Saved entries -
:::
Definition field (category_ids : list Z) (row : list cell) (column : string)
    : option cell :=
  i ← index_of column (header_columns category_ids); row !! i.

(** ** create_index_sequentially *)

(** [sorted([c['id'] for c in categories])] *)
Definition sorted_ids (categories : list category) : list Z :=
  merge_sort Z.le (id <$> categories).

(** The output file is the list of the lines written to it, a line being
    one [fp.write(text)] followed by [fp.write('\n')].  A builder yields
    the file as it stands when the call ends, and how the call ended. *)
Definition file : Type := list string.

(** The loop [for row in rows: fp.write(row); fp.write('\n')] over the
    outcomes of the row computations: it stops at the first exception. *)
Fixpoint write_rows (fp : file) (rows : list (result string)) : file * result () :=
  match rows with
  | [] => (fp, Ok ())
  | Ok row :: rest => write_rows (fp ++ [row]) rest
  | Err e :: _ => (fp, Err e)
  end.

(** [annotations_by_filename.items()] is the list of the entries of the
    dict in insertion order.  The row of an image is computed when the
    loop reaches it, so a failing image leaves the earlier rows written. *)
Definition create_index_sequentially (categories : list category)
    (annotations_by_filename : list (string * list annotation)) (sep : string)
    : file * result () :=
  let category_ids := sorted_ids categories in
  let fp := [create_header_row category_ids sep] in
  write_rows fp
    ((λ item, create_index_row category_ids item.1 item.2 sep)
       <$> annotations_by_filename).

(** ** create_index_multiprocessing *)

Definition wrapped_create_index_row (args : list Z * string * list annotation * string)
    : result string :=
  let '(category_ids, filename, annotations, sep) := args in
  create_index_row category_ids filename annotations sep.

(** [multiprocessing.Pool]: the workers take the pending jobs in an order
    the program does not control.  [picks] is that order: at each step
    the job at position [pick mod (number pending)] of the pending list
    is run and its outcome is stored under the position the job has in
    [jobs].  Every job submitted is run. *)
Fixpoint run_pool {J R} (f : J → R) (n : nat) (picks : list nat)
    (pending : list (nat * J)) (finished : gmap nat R) : gmap nat R :=
  match n with
  | O => finished
  | S n' =>
      let k := (hd 0 picks `mod` length pending)%nat in
      match pending !! k with
      | None => finished
      | Some (i, j) =>
          run_pool f n' (tl picks) (delete k pending) (<[i := f j]> finished)
      end
  end.

(** [pool.imap(f, jobs)]: the outcomes in the order of [jobs], whatever
    the order in which the workers produced them. *)
Definition imap {J R} (picks : list nat) (f : J → R) (jobs : list J) : list R :=
  let finished := run_pool f (length jobs) picks (zip (seq 0 (length jobs)) jobs) ∅ in
  omap (λ i, finished !! i) (seq 0 (length jobs)).

Definition create_index_multiprocessing (picks : list nat)
    (categories : list category)
    (annotations_by_filename : list (string * list annotation)) (sep : string)
    : file * result () :=
  let category_ids := sorted_ids categories in
  let fp := [create_header_row category_ids sep] in
  let jobs := (λ item, (category_ids, item.1, item.2, sep)) <$> annotations_by_filename in
  write_rows fp (imap picks wrapped_create_index_row jobs).

End row.

Arguments create_index_row {H} category_ids filename annotations sep.
Arguments wrapped_create_index_row {H} args.
Arguments create_index_sequentially {H} categories annotations_by_filename sep.
Arguments create_index_multiprocessing {H} picks categories annotations_by_filename sep.

End CreateIndex.
Export CreateIndex.

Example splitext_ex :
  (splitext_root "P0001.png", splitext_root "a.b/c", splitext_root "d/.cshrc",
   splitext_root "x.tar.gz") = ("P0001", "a.b/c", "d/.cshrc", "x.tar")%string.
Proof. reflexivity. Qed.

(* ================================================================== *)
(** * An exact instance of the numpy interface *)
(* ================================================================== *)

(** Reductions in exact arithmetic, without rounding: a scalar is a
    rational, or the square root of a rational (the standard deviation of
    rationals is one).  The examples below run on it. *)
Module Exact.

Inductive scalar : Type :=
  | Rat (q : Q)
  | Root (q : Q).

(** A strictly increasing image of the scalars in the rationals: [q * |q|]
    for a rational, the radicand for a square root. *)
Definition signed_square (v : scalar) : Q :=
  match v with
  | Rat q => (q * Qabs q)%Q
  | Root q => Qmax q 0
  end.

Definition lt (a b : scalar) : bool :=
  match (signed_square a ?= signed_square b)%Q with Lt => true | _ => false end.
Definition le (a b : scalar) : bool := negb (lt b a).

Definition str_Q (q : Q) : string :=
  str_int (Qnum q) +:+ "/" +:+ str_int (Z.pos (Qden q)).
Definition str (v : scalar) : string :=
  match v with
  | Rat q => str_Q q
  | Root q => "sqrt(" +:+ str_Q q +:+ ")"
  end.

Definition total (a : list Q) : Q := foldr Qplus 0%Q a.
Definition count (a : list Q) : Q := inject_Z (Z.of_nat (length a)).
Definition average (a : list Q) : Q := Qred (total a / count a)%Q.
Definition least (a : list Q) : Q :=
  match a with [] => 0%Q | x :: xs => foldl Qmin x xs end.
Definition greatest (a : list Q) : Q :=
  match a with [] => 0%Q | x :: xs => foldl Qmax x xs end.
(** Population variance: the mean of the squared deviations. *)
Definition variance (a : list Q) : Q :=
  average ((λ x, (x - average a) * (x - average a))%Q <$> a).

#[global] Instance numpy : NumPy := {|
  num := scalar;
  num_lt := lt;
  num_le := le;
  num_str := str;
  np_sum a := Rat (Qred (total a));
  np_min a := Rat (least a);
  np_mean a := Rat (average a);
  np_max a := Rat (greatest a);
  np_std a := Root (variance a);
|}.

End Exact.

(** The image [Has13] of the specification: three instances of category 1
    and four of category 3, among the categories 1, 2 and 3. *)
Definition ann (cid : Z) (a : Q) : annotation :=
  {| category_id := cid; area := a; bbox := (0, 0, 1, 1)%Q; iscrowd := false |}.
Definition Has13 : list annotation :=
  [ann 1 10; ann 3 5; ann 1 20; ann 3 5; ann 3 5; ann 1 30; ann 3 45]%Q.

Example Has13_row :
  (λ row, (field [1; 2; 3] row "NumInstances", field [1; 2; 3] row "NumCategories",
           field [1; 2; 3] row "NumInstances_1", field [1; 2; 3] row "NumInstances_2",
           field [1; 2; 3] row "NumInstances_3", field [1; 2; 3] row "TotalArea_2",
           field [1; 2; 3] row "CategoryOf_Highest_TotalArea",
           field [1; 2; 3] row "CategoryOf_Lowest_MinArea",
           field [1; 2; 3] row "CategoryOf_Highest_StdevArea",
           field [1; 2; 3] row "Highest_TotalArea"))
    <$> index_row [1; 2; 3] "Has13.png" Has13
  = Ok (Some (CInt 7), Some (CInt 2), Some (CInt 3), Some (CInt 0), Some (CInt 4),
        Some (CInt 0), Some (CInt 1), Some (CInt 3), Some (CInt 3),
        Some (CNum (Exact.Rat 60%Q))).
Proof. reflexivity. Qed.

Example empty_image_raises : index_row [1; 2; 3] "Empty.png" [] = Err ValueError.
Proof. reflexivity. Qed.

(* ================================================================== *)
(** * index.py *)
(* ================================================================== *)

Module Index.

(** A cell of a loaded table: text, an integer, a float, or a missing
    value (NaN). *)
Inductive value : Set :=
  | VStr (s : string)
  | VInt (n : Z)
  | VFloat (q : Qc)
  | VNaN.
:::
Task requirements - All records above must be set down exactly, please.

Task solution -
Definition field (category_ids : list Z) (row : list cell) (column : string)
    : option cell :=
  i ← index_of column (header_columns category_ids); row !! i.

(** ** create_index_sequentially *)

(** [sorted([c['id'] for c in categories])] *)
Definition sorted_ids (categories : list category) : list Z :=
  merge_sort Z.le (id <$> categories).

(** The output file is the list of the lines written to it, a line being
    one [fp.write(text)] followed by [fp.write('\n')].  A builder yields
    the file as it stands when the call ends, and how the call ended. *)
Definition file : Type := list string.

(** The loop [for row in rows: fp.write(row); fp.write('\n')] over the
    outcomes of the row computations: it stops at the first exception. *)
Fixpoint write_rows (fp : file) (rows : list (result string)) : file * result () :=
  match rows with
  | [] => (fp, Ok ())
  | Ok row :: rest => write_rows (fp ++ [row]) rest
  | Err e :: _ => (fp, Err e)
  end.

(** [annotations_by_filename.items()] is the list of the entries of the
    dict in insertion order.  The row of an image is computed when the
    loop reaches it, so a failing image leaves the earlier rows written. *)
Definition create_index_sequentially (categories : list category)
    (annotations_by_filename : list (string * list annotation)) (sep : string)
    : file * result () :=
  let category_ids := sorted_ids categories in
  let fp := [create_header_row category_ids sep] in
  write_rows fp
    ((λ item, create_index_row category_ids item.1 item.2 sep)
       <$> annotations_by_filename).

(** ** create_index_multiprocessing *)

Definition wrapped_create_index_row (args : list Z * string * list annotation * string)
    : result string :=
  let '(category_ids, filename, annotations, sep) := args in
  create_index_row category_ids filename annotations sep.

(** [multiprocessing.Pool]: the workers take the pending jobs in an order
    the program does not control.  [picks] is that order: at each step
    the job at position [pick mod (number pending)] of the pending list
    is run and its outcome is stored under the position the job has in
    [jobs].  Every job submitted is run. *)
Fixpoint run_pool {J R} (f : J → R) (n : nat) (picks : list nat)
    (pending : list (nat * J)) (finished : gmap nat R) : gmap nat R :=
  match n with
  | O => finished
  | S n' =>
      let k := (hd 0 picks `mod` length pending)%nat in
      match pending !! k with
      | None => finished
      | Some (i, j) =>
          run_pool f n' (tl picks) (delete k pending) (<[i := f j]> finished)
      end
  end.

(** [pool.imap(f, jobs)]: the outcomes in the order of [jobs], whatever
    the order in which the workers produced them. *)
Definition imap {J R} (picks : list nat) (f : J → R) (jobs : list J) : list R :=
  let finished := run_pool f (length jobs) picks (zip (seq 0 (length jobs)) jobs) ∅ in
  omap (λ i, finished !! i) (seq 0 (length jobs)).

Definition create_index_multiprocessing (picks : list nat)
    (categories : list category)
    (annotations_by_filename : list (string * list annotation)) (sep : string)
    : file * result () :=
  let category_ids := sorted_ids categories in
  let fp := [create_header_row category_ids sep] in
  let jobs := (λ item, (category_ids, item.1, item.2, sep)) <$> annotations_by_filename in
  write_rows fp (imap picks wrapped_create_index_row jobs).

End row.

Arguments create_index_row {H} category_ids filename annotations sep.
Arguments wrapped_create_index_row {H} args.
Arguments create_index_sequentially {H} categories annotations_by_filename sep.
Arguments create_index_multiprocessing {H} picks categories annotations_by_filename sep.

End CreateIndex.
Export CreateIndex.

Example splitext_ex :
  (splitext_root "P0001.png", splitext_root "a.b/c", splitext_root "d/.cshrc",
   splitext_root "x.tar.gz") = ("P0001", "a.b/c", "d/.cshrc", "x.tar")%string.
Proof. reflexivity. Qed.

(* ================================================================== *)
(** * An exact instance of the numpy interface *)
(* ================================================================== *)

(** Reductions in exact arithmetic, without rounding: a scalar is a
    rational, or the square root of a rational (the standard deviation of
    rationals is one).  The examples below run on it. *)
Module Exact.

Inductive scalar : Type :=
  | Rat (q : Q)
  | Root (q : Q).

(** A strictly increasing image of the scalars in the rationals: [q * |q|]
    for a rational, the radicand for a square root. *)
Definition signed_square (v : scalar) : Q :=
  match v with
  | Rat q => (q * Qabs q)%Q
  | Root q => Qmax q 0
  end.

Definition lt (a b : scalar) : bool :=
  match (signed_square a ?= signed_square b)%Q with Lt => true | _ => false end.
Definition le (a b : scalar) : bool := negb (lt b a).

Definition str_Q (q : Q) : string :=
  str_int (Qnum q) +:+ "/" +:+ str_int (Z.pos (Qden q)).
Definition str (v : scalar) : string :=
  match v with
  | Rat q => str_Q q
  | Root q => "sqrt(" +:+ str_Q q +:+ ")"
  end.

Definition total (a : list Q) : Q := foldr Qplus 0%Q a.
Definition count (a : list Q) : Q := inject_Z (Z.of_nat (length a)).
Definition average (a : list Q) : Q := Qred (total a / count a)%Q.
Definition least (a : list Q) : Q :=
  match a with [] => 0%Q | x :: xs => foldl Qmin x xs end.
Definition greatest (a : list Q) : Q :=
  match a with [] => 0%Q | x :: xs => foldl Qmax x xs end.
(** Population variance: the mean of the squared deviations. *)
Definition variance (a : list Q) : Q :=
  average ((λ x, (x - average a) * (x - average a))%Q <$> a).

#[global] Instance numpy : NumPy := {|
  num := scalar;
  num_lt := lt;
  num_le := le;
  num_str := str;
  np_sum a := Rat (Qred (total a));
  np_min a := Rat (least a);
  np_mean a := Rat (average a);
  np_max a := Rat (greatest a);
  np_std a := Root (variance a);
|}.

End Exact.

(** The image [Has13] of the specification: three instances of category 1
    and four of category 3, among the categories 1, 2 and 3. *)
Definition ann (cid : Z) (a : Q) : annotation :=
  {| category_id := cid; area := a; bbox := (0, 0, 1, 1)%Q; iscrowd := false |}.
Definition Has13 : list annotation :=
  [ann 1 10; ann 3 5; ann 1 20; ann 3 5; ann 3 5; ann 1 30; ann 3 45]%Q.

Example Has13_row :
  (λ row, (field [1; 2; 3] row "NumInstances", field [1; 2; 3] row "NumCategories",
           field [1; 2; 3] row "NumInstances_1", field [1; 2; 3] row "NumInstances_2",
           field [1; 2; 3] row "NumInstances_3", field [1; 2; 3] row "TotalArea_2",
           field [1; 2; 3] row "CategoryOf_Highest_TotalArea",
           field [1; 2; 3] row "CategoryOf_Lowest_MinArea",
           field [1; 2; 3] row "CategoryOf_Highest_StdevArea",
           field [1; 2; 3] row "Highest_TotalArea"))
    <$> index_row [1; 2; 3] "Has13.png" Has13
  = Ok (Some (CInt 7), Some (CInt 2), Some (CInt 3), Some (CInt 0), Some (CInt 4),
        Some (CInt 0), Some (CInt 1), Some (CInt 3), Some (CInt 3),
        Some (CNum (Exact.Rat 60%Q))).
Proof. reflexivity. Qed.

Example empty_image_raises : index_row [1; 2; 3] "Empty.png" [] = Err ValueError.
Proof. reflexivity. Qed.

(* ================================================================== *)
(** * index.py *)
(* ================================================================== *)

Module Index.

(** A cell of a loaded table: text, an integer, a float, or a missing
    value (NaN). *)
Inductive value : Set :=
  | VStr (s : string)
  | VInt (n : Z)
  | VFloat (q : Qc)
  | VNaN.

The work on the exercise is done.